Trotz der Schwierigkeiten organisierten die Taxifahrer einen Hungerstreik, den sie auf einem öffentlichen Platz vornahmen. Auf diese Weise hatten sie zugleich auch einen tagelang offenen Infopoint, wodurch sich viele solidarisierten. Am Ende des Protestes stand die Bewilligung des Bleiberechts für viele der Taxifahrer. Genauso wichtig ist aber, das es jetzt eine organisierte Arbeit von Flüchtlingen in dem Bereich gibt, der sich im Asylrörelsen mit ähnlichen Initiativen und AntirassistInnen verbündet hat.

Die starke Betonung der sozialen Fragen im Bleiberecht hat zu einem starken Druck auf die Gewerkschaften geführt. Immerhin ist es ihre Aufgabe sich für alle ArbeitnehmerInnen einzusetzen, also natürlich auch für diejenigen, die dazu gezwungen sind, schwarz zu arbeiten.
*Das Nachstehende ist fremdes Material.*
(** The initial value of the package variable [tableStyles].  The variable
    is mutable: the functions below take its current value as an
    argument. *)
Definition tableStyles : gmap string TableStyle :=
  <["single-line-full" := singleLineFull]>
    (<["double-line-full" := doubleLineFull]> ∅).

Record ASCIITableRenderer : Type := { Style : TableStyle }.

Definition cleanText (text : string) : string := ReplaceAll text "**" "".

Definition getDisplayLength (text : string) : Z :=
  Utf8.RuneCountInString (cleanText text).

(** The body of the loop of [calculateColumnWidths] over the cells of a
    row: the width of column [i] is raised to the display length of the
    cell, when the column exists. *)
Definition raiseWidth (colWidths : list Z) (i : nat) (cell : string) : list Z :=
  if Nat.ltb i (length colWidths) then
    let cellLen := getDisplayLength cell in
    if colWidths !!! i <? cellLen then <[i := cellLen]> colWidths else colWidths
  else colWidths.

Definition calculateColumnWidths (config : TableConfig) : list Z :=
  if Nat.eqb (length (Headers config)) 0 then [] else
  let colWidths := replicate (length (Headers config)) 0 in
  let colWidths :=
    forRange (λ cw i header, <[i := getDisplayLength header]> cw)
      0 (Headers config) colWidths in
  let colWidths :=
    forRange (λ cw _ row, forRange raiseWidth 0 row cw)
      0 (Rows config) colWidths in
  forRange (λ cw i _, <[i := cw !!! i + 2]> cw) 0 colWidths colWidths.

Definition formatCellContent (content : string) (width : Z)
    (alignment : AlignmentType) : string :=
  let cleanContent := cleanText content in
  let contentLen := getDisplayLength content in
  let width := if width <? contentLen + 2 then contentLen + 2 else width in
  let spacesNeeded := width - contentLen in
  if String.eqb alignment AlignCenter then
    let leftSpaces := spacesNeeded `quot` 2 in
    let rightSpaces := spacesNeeded - leftSpaces in
    Repeat " " leftSpaces +:+ cleanContent +:+ Repeat " " rightSpaces
  else if String.eqb alignment AlignRight then
    let leftSpaces := spacesNeeded - 1 in
    Repeat " " leftSpaces +:+ cleanContent +:+ " "
  else
    let rightSpaces := spacesNeeded - 1 in
    " " +:+ cleanContent +:+ Repeat " " rightSpaces.

Section WithToLower.
Context `{StringsToLower}.

Definition parseAlignment (align : string) : AlignmentType :=
  let a := ToLower align in
  if String.eqb a "center" || String.eqb a "centre" then AlignCenter
  else if String.eqb a "right" then AlignRight
  else AlignLeft.

Definition getColumnAlignment (config : TableConfig) (columnIndex : nat)
    : AlignmentType :=
  match Alignment config !! columnIndex with
  | Some a => parseAlignment a
  | None => AlignLeft
  end.

(** The loop that writes the horizontal rulers of a border line, with
    [join] between two columns; it occurs four times in [Render]. *)
Definition writeRulers (r : ASCIITableRenderer) (join : string)
    (colWidths : list Z) (result : string) : string :=
  forRange (λ result i width,
    let result := result +:+ Repeat (Horizontal (Style r)) width in
    if Z.of_nat i <? Z.of_nat (length colWidths) - 1
    then result +:+ join else result) 0 colWidths result.

(** The header row without its line terminator. *)
Definition writeHeaderRow (r : ASCIITableRenderer) (config : TableConfig)
    (colWidths : list Z) (result : string) : string :=
  let result := result +:+ Vertical (Style r) in
  forRange (λ result i header,
    let alignment := getColumnAlignment config i in
    let formattedCell := formatCellContent header (colWidths !!! i) alignment in
    result +:+ (formattedCell +:+ Vertical (Style r)))
    0 (Headers config) result.

(** A data row without its line terminator. *)
Definition writeDataRow (r : ASCIITableRenderer) (config : TableConfig)
    (colWidths : list Z) (row : list string) (result : string) : string :=
  let result := result +:+ Vertical (Style r) in
  forRange (λ result i cell,
    if Nat.ltb i (length colWidths) then
      let alignment := getColumnAlignment config i in
      let formattedCell := formatCellContent cell (colWidths !!! i) alignment in
      result +:+ (formattedCell +:+ Vertical (Style r))
    else result) 0 row result.

Definition Render (r : ASCIITableRenderer) (config : TableConfig) : string :=
  if Nat.eqb (length (Rows config)) 0 || Nat.eqb (length (Headers config)) 0
  then "" else
  let colWidths := calculateColumnWidths config in
  let result := "" in
  let result := result +:+ TopLeft (Style r) in
  let result := writeRulers r (TopJoin (Style r)) colWidths result in
  let result := result +:+ (TopRight (Style r) +:+ newline) in
  let result := writeHeaderRow r config colWidths result in
  let result := result +:+ newline in
  let result := result +:+ LeftJoin (Style r) in
  let result := writeRulers r (Cross (Style r)) colWidths result in
  let result := result +:+ (RightJoin (Style r) +:+ newline) in
  let result :=
    forRange (λ result rowIdx row,
      let result := writeDataRow r config colWidths row result in
      let result := result +:+ newline in
      if Z.of_nat rowIdx <? Z.of_nat (length (Rows config)) - 1 then
        let result := result +:+ LeftJoin (Style r) in
        let result := writeRulers r (Cross (Style r)) colWidths result in
        result +:+ (RightJoin (Style r) +:+ newline)
      else result) 0 (Rows config) result in
  let result := result +:+ BottomLeft (Style r) in
  let result := writeRulers r (BottomJoin (Style r)) colWidths result in
  result +:+ (BottomRight (Style r) +:+ newline).

(** The keys of the style map.  Go iterates over a map in an unspecified
    order: only the members of the list are meaningful. *)
Definition getAvailableTypes (styles : gmap string TableStyle) : list string :=
  (map_to_list styles).*1.
(** The guards after the block-list guard, with their keys. *)
Lemma keys_after_blocked toFixed1 bot ctx f call f' :
  first_failing
    [guard_cooldown toFixed1; guard_guild_only; guard_dms_only; guard_owners_only bot;
     guard_permissions; guard_bot_permissions; guard_usage] ctx f
  = (Normal (Some call), f') ->
  In (key call)
     [Key.command_cooldown; Key.command_guild_only; Key.command_dms_only;
      Key.command_owners_only; Key.command_no_permission; Key.command_no_bot_permission;
      Key.command_incorrect_usage].
Proof.
  apply (first_failing_key
           [(guard_cooldown toFixed1, Key.command_cooldown);
            (guard_guild_only, Key.command_guild_only);
            (guard_dms_only, Key.command_dms_only);
            (guard_owners_only bot, Key.command_owners_only);
            (guard_permissions, Key.command_no_permission);
            (guard_bot_permissions, Key.command_no_bot_permission);
            (guard_usage, Key.command_incorrect_usage)]).
  repeat (apply List.Forall_cons;
          [simpl; auto using emits_guard_cooldown, emits_guard_guild_only,
             emits_guard_dms_only, emits_guard_owners_only, emits_guard_permissions,
             emits_guard_bot_permissions, emits_guard_usage |]).
  apply List.Forall_nil.
Qed.

(** X4: once the token resolves to a command, an author on the bot's or
    on the command's block-list who is not on the command's allow-list is
    answered with [command_blocked], before the cooldown bucket is created
    or read; every other author passes this guard, so that being on the
    allow-list overrides both block-lists. *)
Theorem block_list_guard toFixed1 bot message now f command args f1 :
  guards_with bot [] message now f = (Normal (Authorize command args), f1) ->
  let author_id := Message.author_id message in
  let listed :=
    In author_id (default [] (Data.blockedUsers (data bot)))
    \/ In author_id (default [] (Command.blockedUsers command)) in
  let allowed := In author_id (default [] (Command.unblockedUsers command)) in
  world f1 = world f /\
  (listed -> ~ allowed ->
   guards toFixed1 bot message now f
   = (Normal (Respond (Responces.command_blocked message (command_name f1))), f1)) /\
  (~ listed \/ allowed ->
   rejection_of (guards toFixed1 bot message now f) <> Some Key.command_blocked).
Proof.
  intros E author_id listed allowed.
  split; [exact (proj1 (resolution_pure _ _ _ _ _ _ E))|].
  destruct (guards_with_continue bot [] (chain toFixed1 bot) _ _ _ _ _ _
              (List.Forall_nil _) E) as (prefix & _ & G).
  change (guards_with bot ([] ++ chain toFixed1 bot)) with (guards toFixed1 bot) in G.
  rewrite G. clear G.
  assert (B : blocked (data bot) command author_id = true <-> listed /\ ~ allowed).
  { unfold blocked, listed, allowed.
    rewrite andb_true_iff, orb_true_iff, negb_true_iff, !includes_In.
    rewrite <- not_true_iff_false, includes_In. tauto. }
  change (chain toFixed1 bot)
    with (guard_blocked bot
          :: [guard_cooldown toFixed1; guard_guild_only; guard_dms_only;
              guard_owners_only bot; guard_permissions; guard_bot_permissions;
              guard_usage]).
  rewrite first_failing_cons, guard_blocked_eq.
  cbn [ctx_of Ctx.command Ctx.message Ctx.command_name]. fold author_id.
  destruct (blocked (data bot) command author_id) eqn:Bl.
  - split; [reflexivity|]. intros H. exfalso. destruct (proj1 B eq_refl). tauto.
  - split.
    + intros L NA. discriminate (proj2 B (conj L NA)).
    + intros _.
      match goal with
      | |- context [first_failing ?l ?c ?g] =>
          destruct (first_failing l c g) as [[[call|]|e] f2] eqn:F
      end; simpl; try discriminate.
      apply keys_after_blocked in F. intros [= K]. rewrite K in F.
      simpl in F. intuition discriminate.
Qed.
Inzwischen ist es dem Asylrörelsen möglich über die Pilotengewerkschaft frühzeitig die Namen und sogar Telefonnummern von PilotInnen zu erfahren, die Abschiebemaschinen fliegen sollen.

Diese können sich weigern einen Menschen gegen seinen/ihren Willen zu transportieren und so Abschiebungen zeitweilig verhindern. Das Flugpersonal wäre auch in Österreich ein Schlüssel für erfolgreichere Anti-Abschiebe Aktionen.

Da sich im Asylrörelsen inzwischen eine große Zahl AktivistInnen zusammen findet gibt es auch immer wieder Demonstrationen für Asylrechte oder gegen Aufmärsche von Rechtsradikalen. Der große politisch-qualitative Unterschied zu Österreich besteht aber in der Mitarbeit von organisierten Flüchtlingen selbst. Die ganze Frage von Asyl wird für Viele erst konkret, wenn nicht andere über Flüchtlinge sondern die Betroffenen selbst sprechen. Dieser Druck hat auch geholfen, die Gewerkschaften langsam in die Asylfrage einzubeziehen.

Insgesamt lässt sich sagen, dass die Arbeit in Schweden derzeit erfolgreicher läuft als bei uns. Ein Grund mehr zu versuchen die Lehren aus Schweden auf Österreich anzuwenden. Mit dem Netzwerk „Familien und FreundInnen gegen Abschiebungen“ gibt es eine neue Gruppe, die sich auf politischer Ebene für Asylrechte einsetzt. Das Protestcamp von somalischen Flüchtlingen vor dem Parlament und ähnliche Ereignisse in Österreich zeigen auch Ansätze für selbstorganisierte Gruppen von Flüchtlingen. Jetzt gilt es beides zusammenzubringen und auszubauen. Ich jedenfalls bin hoffnungsfroh für einen erfolgreichen Kampf für das allgemeine Bleiberecht und gleiche Rechte für alle die hier leben!